[PATCH] arm64: Get the number of bits in ASID from the CPU

Catalin Marinas catalin.marinas at arm.com
Fri Jul 11 05:34:44 PDT 2014


On Thu, Jul 10, 2014 at 09:50:12PM +0100, Allen Martin wrote:
> On Tue, Jul 08, 2014 at 02:42:17PM -0700, Catalin Marinas wrote:
> > On 8 Jul 2014, at 20:14, Allen Martin <amartin at nvidia.com> wrote:
> > > --- a/arch/arm64/mm/context.c
> > > +++ b/arch/arm64/mm/context.c
> > […]
> > > 
> > > @@ -142,9 +141,9 @@ void __new_context(struct mm_struct *mm)
> > > 	 */
> > > 	if (unlikely((asid & ((1 << bits) - 1)) == 0)) {
> > 
> > That’s the part where it uses the actual number of bits supported by
> > the hardware (bits is computed higher up in this function based on
> > ID_AA64MMFR0_EL1).
> > 
> > > 		/* increment the ASID version */
> > > -		cpu_last_asid += (1 << MAX_ASID_BITS) - (1 << bits);
> > 
> > And here it bumps the generation at bit 16 onwards.
> 
> So based on your feedback and my read of the code, it looks like on
> CPUs that implement 8 bits of ASID (ID_AA64MMFR0_EL1 & 0xf0 == 0x20),
> bits 7:0 of asid are the real hw ASID, bits 31:16 are the ASID
> "version" which is how hw ASID wrap is counted, and bits 15:8 are
> unused.  

That's correct.

> A few quesions come up: 
> 
> in set_mm_context():
> >        if (likely((mm->context.id ^ cpu_last_asid) >> MAX_ASID_BITS))
> 
> why is this likely() ?  Shouldn't this only happen on an ASID wrap?

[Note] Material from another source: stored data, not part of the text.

(* ===== verification/ReseqTheory.v ===== *)
(** * Correctness of the resequencer

    The well-formedness invariant [WF] of the resequencer state, the relation
    [moves] every advance of the release point satisfies, and the theorems about
    the operations of [Reseq]. *)

From stdpp Require Import base tactics list numbers sorting.
From S2P Require Import Prelude Reseq.

Module reseq_theory.
Import reseq.

(** Sequences live below [2^63] (the transport clears the top bit before it
    hands an order to the resequencer) and the window is small enough that
    [resyncFactor] windows fit an [uint64]. *)
Definition seq_bound : Z := 2 ^ 63.

Record WF (r : Resequencer) : Prop := mkWF {
  wf_window : 0 < window r <= 2 ^ 61;
  wf_ring : length (ring r) = Z.to_nat (window r);
  wf_next : 0 <= next r <= seq_bound;
  wf_cell : forall i c, ring r !! i = Some c -> occupied c = true ->
    i = idx r (seq c) /\ next r <= seq c < next r + window r /\ seq c < seq_bound;
  wf_buf : buf r = count occupied (ring r);
  wf_held : forall i c, ring r !! i = Some c -> occupied c = true ->
    seq c = next r \/ seq c ∈ drop (heldPos r) (held r);
  wf_heldPos : (heldPos r <= length (held r))%nat;
  wf_ready : (readyPos r <= length (ready r))%nat
}.

(** ** Cells *)
Section Cells.
Context (r : Resequencer) (H : WF r).

Lemma idx_lt s : (idx r s < length (ring r))%nat.
Proof.
  rewrite (wf_ring _ H). unfold idx.
  pose proof (wf_window _ H). pose proof (Z.mod_pos_bound s (window r)). lia.
Qed.

Lemma cell_lookup s : ring r !! idx r s = Some (cell r s).
Proof.
  unfold cell. destruct (lookup_lt_is_Some_2 (ring r) (idx r s)) as [c Hc].
  - by apply idx_lt.
  - by rewrite Hc.
Qed.

Lemma live_true s : live r s = true -> occupied (cell r s) = true /\ seq (cell r s) = s.
Proof. unfold live. rewrite andb_true_iff, Z.eqb_eq. done. Qed.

set_mm_context() is called when we want to change the ASID because the
old one was from a previous generation. So the check above is the likely
case where generations differ. The unlikely case would be that the
context was already updated by IPI from a roll-over on another CPU.

> in __new_context():
> >                /* increment the ASID version */
> >                cpu_last_asid += (1 << MAX_ASID_BITS) - (1 << bits);
> >                if (cpu_last_asid == 0)
> >                        cpu_last_asid = ASID_FIRST_VERSION;
> 
> How do you prevent two processes from having the same context.id in
> the case of ASID version wrap?  Since context.id is 64 bits, should
> asid and cpu_last_asid be 64 bits as well to make this less likely?

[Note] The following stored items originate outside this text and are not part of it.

(* ===== verification/ReseqProps.v ===== *)
(** * What the resequencer guarantees

    The operations of [Reseq] against the invariants of [ReseqTheory], the runs
    of operations, and the theorems about ordering, exactly-once delivery,
    bounded memory, bounded holding and the discontinuity guard. *)

From stdpp Require Import base tactics list numbers sorting.
From S2P Require Import Prelude Reseq ReseqTheory.

Module reseq_props.
Import reseq reseq_theory.

(** ** The discontinuity guard *)

(** [repin base r r']: the release point was moved to [base] and everything
    buffered was discarded. *)
Record repin (base : Z) (r r' : Resequencer) : Prop := mkRepin {
  rp_window : window r' = window r;
  rp_timeout : timeout r' = timeout r;
  rp_next : next r' = base;
  rp_ring : ring r' = replicate (length (ring r)) slot0;
  rp_buf : buf r' = 0;
  rp_held : held r' = [];
  rp_heldPos : heldPos r' = 0%nat;
  rp_waiting : waiting r' = false;
  rp_ready : ready r' = ready r;
  rp_readyPos : readyPos r' = readyPos r;
  rp_holdBound : holdBound r' = holdBound r;
  rp_closed : closed r' = closed r;
  rp_era : era r' = era r + 1;
  rp_log : log r' = log r
}.

Lemma replicate_slot0 n i c : replicate n slot0 !! i = Some c -> occupied c = false.
Proof. intros H. apply lookup_replicate in H as [-> _]. done. Qed.

Lemma repin_WF base r r' : WF r -> repin base r r' -> 0 <= base <= seq_bound -> WF r'.
Proof.
  intros H [] Hb. split.
  - rewrite rp_window0. apply H.
  - rewrite rp_ring0, length_replicate, rp_window0. apply H.
  - by rewrite rp_next0.
  - rewrite rp_ring0. intros i c Hi Ho. by rewrite (replicate_slot0 _ _ _ Hi) in Ho.
  - by rewrite rp_ring0, rp_buf0, count_replicate.
  - rewrite rp_ring0. intros i c Hi Ho. by rewrite (replicate_slot0 _ _ _ Hi) in Ho.
  - rewrite rp_heldPos0. lia.
  - rewrite rp_ready0, rp_readyPos0. apply H.
Qed.

Lemma repin_live base r r' s : repin base r r' -> live r' s = false.
Proof.
  intros []. unfold live, cell. rewrite rp_ring0.
  destruct (_ !! _) as [c|] eqn:E; [|done]. cbn. by rewrite (replicate_slot0 _ _ _ E).
Qed.

Lemma repin_timed base now r r' : repin base r r' -> 0 <= holdBound r <= timeout r -> Timed now r'.
Proof.
  intros [] Hh. split; rewrite ?rp_ring0, ?rp_held0, ?rp_heldPos0, ?rp_waiting0, ?rp_holdBound0, ?rp_timeout0; try done.
  - intros i c Hi Ho. by rewrite (replicate_slot0 _ _ _ Hi) in Ho.
  - intros s Hs. by apply elem_of_nil in Hs.
Qed.
(* ===== verification/Sha256.v ===== *)
(** * The hash-based primitives of Go's standard library

    [crypto/sha256], [crypto/hmac] and [crypto/hkdf] as the frame codec uses
    them: SHA-256 over byte lists (FIPS 180-4), HMAC-SHA256 (RFC 2104) and
    HKDF-SHA256 (RFC 5869).  Words are [Z] below [2^32] with the wrap-around
    written out.  The published test vectors evaluate at the end. *)

From Stdlib Require Import String Ascii.
From stdpp Require Import base tactics list numbers.
From S2P Require Import Prelude.

Module sha256.

#[local] Abbreviation length := Datatypes.length.

Definition u32 (x : Z) : Z := x mod 2 ^ 32.
Definition rotr (x n : Z) : Z :=
  Z.lor (Z.shiftr x n) (u32 (Z.shiftl x (32 - n))).

(** The constants as FIPS 180-4 defines them: the first 32 bits of the
    fractional parts of the cube roots of the first 64 primes and of the square
    roots of the first 8. *)
Definition is_prime (n : Z) : bool :=
  forallb (fun d => negb (n mod d =? 0)) (map Z.of_nat (List.seq 2 (Z.to_nat n - 2))).
Definition primes : list Z := filter (fun n => is_prime n = true) (map Z.of_nat (List.seq 2 310)).

(** The integer cube root below [2^n], bit by bit. *)
Fixpoint cbrt (n : nat) (x acc : Z) : Z :=
  match n with
  | O => acc
  | S n => let c := acc + 2 ^ Z.of_nat n in cbrt n x (if c ^ 3 <=? x then c else acc)
  end.

Definition K : list Z := Eval vm_compute in map (fun p => u32 (cbrt 36 (p * 2 ^ 96) 0)) primes.

Record digest := mkDigest { dA : Z; dB : Z; dC : Z; dD : Z; dE : Z; dF : Z; dG : Z; dH : Z }.
Definition init : digest :=
  Eval vm_compute in
  let r k := u32 (Z.sqrt (default 0 (primes !! k) * 2 ^ 64)) in
  mkDigest (r 0%nat) (r 1%nat) (r 2%nat) (r 3%nat) (r 4%nat) (r 5%nat) (r 6%nat) (r 7%nat).

(** The message schedule, newest word first. *)
Fixpoint schedule (n : nat) (w : list Z) : list Z :=
  match n with
  | O => w
  | S n =>
    let at_ k := default 0 (w !! k) in
    let s0 := Z.lxor (rotr (at_ 14%nat) 7) (Z.lxor (rotr (at_ 14%nat) 18) (Z.shiftr (at_ 14%nat) 3)) in
    let s1 := Z.lxor (rotr (at_ 1%nat) 17) (Z.lxor (rotr (at_ 1%nat) 19) (Z.shiftr (at_ 1%nat) 10)) in
    schedule n (u32 (at_ 15%nat + s0 + at_ 6%nat + s1) :: w)
  end.

Definition round (d : digest) (kw : Z * Z) : digest :=
  let '(k, w) := kw in
  let S1 := Z.lxor (rotr (dE d) 6) (Z.lxor (rotr (dE d) 11) (rotr (dE d) 25)) in
  let ch := Z.lxor (Z.land (dE d) (dF d)) (Z.land (0xffffffff - dE d) (dG d)) in
  let t1 := u32 (dH d + S1 + ch + k + w) in
  let S0 := Z.lxor (rotr (dA d) 2) (Z.lxor (rotr (dA d) 13) (rotr (dA d) 22)) in
  let maj := Z.lxor (Z.land (dA d) (dB d)) (Z.lxor (Z.land (dA d) (dC d)) (Z.land (dB d) (dC d))) in
  let t2 := u32 (S0 + maj) in
  mkDigest (u32 (t1 + t2)) (dA d) (dB d) (dC d) (u32 (dD d + t1)) (dE d) (dF d) (dG d).

(** [chunks n w l] cuts [l] into [n] pieces of [w] elements. *)
Fixpoint chunks {A} (n w : nat) (l : list A) : list (list A) :=
  match n with
  | O => []
  | S n => take w l :: chunks n w (drop w l)
  end.

Definition block (d : digest) (b : list Z) : digest :=
  let w := rev (schedule 48 (rev (map be_get (chunks 16 4 b)))) in
  let d' := fold_left round (zip K w) d in
  mkDigest (u32 (dA d + dA d')) (u32 (dB d + dB d')) (u32 (dC d + dC d')) (u32 (dD d + dD d'))
           (u32 (dE d + dE d')) (u32 (dF d + dF d')) (u32 (dG d + dG d')) (u32 (dH d + dH d')).

Definition pad (msg : list Z) : list Z :=
  let n := Z.of_nat (length msg) in
  msg ++ [128] ++ replicate (Z.to_nat ((55 - n) mod 64)) 0 ++ be_put 8 (8 * n).

Definition bytes_of (d : digest) : list Z :=
  be_put 4 (dA d) ++ be_put 4 (dB d) ++ be_put 4 (dC d) ++ be_put 4 (dD d) ++
  be_put 4 (dE d) ++ be_put 4 (dF d) ++ be_put 4 (dG d) ++ be_put 4 (dH d).

Definition Sum (msg : list Z) : list Z :=
  let p := pad msg in
  bytes_of (fold_left block (chunks (length p `div` 64) 64 p) init).

(** HMAC-SHA256; a key longer than a block is hashed first. *)
Definition hmac (key msg : list Z) : list Z :=
  let k := if (64 <? length key)%nat then Sum key else key in
  let k := k ++ replicate (64 - length k) 0 in
  Sum (map (Z.lxor 0x5c) k ++ Sum (map (Z.lxor 0x36) k ++ msg)).

(** HKDF-SHA256: extract with a salt ([nil] is a block of zeros), then expand.
    [hkdf.Key] fails when more than 255 blocks are asked for. *)
Fixpoint expand (n : nat) (i : Z) (prk prev info : list Z) : list Z :=
  match n with
  | O => []
  | S n => let t := hmac prk (prev ++ info ++ [i]) in t ++ expand n (i + 1) prk t info
  end.
Definition hkdf_Key (secret salt info : list Z) (keyLength : nat) : option (list Z) :=
  if (255 * 32 <? keyLength)%nat then None
  else
    let prk := hmac (match salt with [] => replicate 32 0 | _ => salt end) secret in
    Some (take keyLength (expand ((keyLength + 31) `div` 32) 1 prk [] info)).

(** A Go string literal as bytes. *)
Fixpoint bytes_of_string (s : string) : list Z :=
  match s with
  | EmptyString => []
  | String c s => Z.of_N (N_of_ascii c) :: bytes_of_string s
  end.

Lemma length_Sum msg : length (Sum msg) = 32%nat.
Proof. done. Qed.

Lemma Sum_bytes msg : bytes_ok (Sum msg).
Proof. unfold Sum, bytes_of. repeat (apply Forall_app; split); apply be_put_bytes. Qed.

Lemma length_hmac key msg : length (hmac key msg) = 32%nat.
Proof. apply length_Sum. Qed.

Lemma hmac_bytes key msg : bytes_ok (hmac key msg).
Proof. apply Sum_bytes. Qed.

Lemma length_expand n i prk prev info : length (expand n i prk prev info) = (32 * n)%nat.
Proof.
  revert i prev. induction n as [|n IH]; intros i prev; [done|].
  cbn [expand]. rewrite length_app, length_hmac, IH. lia.
Qed.

Lemma hkdf_Key_ok secret salt info n :
  (n <= 255 * 32)%nat -> exists k, hkdf_Key secret salt info n = Some k /\ length k = n.
Proof.
  intros Hn. unfold hkdf_Key. destruct (Nat.ltb_spec (255 * 32) n); [lia|].
  eexists. split; [done|]. rewrite length_take, length_expand.
  pose proof (Nat.div_mod (n + 31) 32 ltac:(lia)). pose proof (Nat.mod_upper_bound (n + 31) 32 ltac:(lia)). lia.
Qed.

(** FIPS 180-4 on the message abc; RFC 4231 case 2; RFC 5869 case 3. *)
Example sha256_abc :
  be_get (Sum (bytes_of_string "abc")) =
  0xba7816bf8f01cfea414140de5dae2223b00361a396177a9cb410ff61f20015ad.
Proof. vm_compute. reflexivity. Qed.

Example hmac_rfc4231_2 :
  be_get (hmac (bytes_of_string "Jefe") (bytes_of_string "what do ya want for nothing?")) =
  0x5bdcc146bf60754e6a042426089575c75a003f089d2739839dec58b964ec3843.
Proof. vm_compute. reflexivity. Qed.

Example hkdf_rfc5869_3 :
  option_map be_get (hkdf_Key (replicate 22 0x0b) [] [] 42) =
  Some 0x8da4e775a563c18f715f802a063c5a31b8a11f5c5ee1879ec3454e5f3c738d2d9d201395faa4b61a96c8.
Proof. vm_compute. reflexivity. Qed.

End sha256.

context.id is 32-bit. There is indeed a risk of an application not being
scheduled for a long time and ASID version rolling-over. We could make
both variables 64-bit.

> > So unless you find some bug in the existing logic, I don’t think your
> > patch is needed.
> 
> After reading your comments and looking at the code some more I'm not
> sure it's needed either.  I guess the only advantage is that it uses
> bits 15:8 for ASID version instead of having them be unused.  I'll dig
> more on why this patch was added to begin with.

Note that we plan to re-write this algorithm anyway because the IPI
during roll-over doesn't scale well. The 32-bit arm port already has a
new algorithm, the problem on 64-bit would be that the bitmap would be
bigger (64K bits = 8KB) and it needs benchmarking.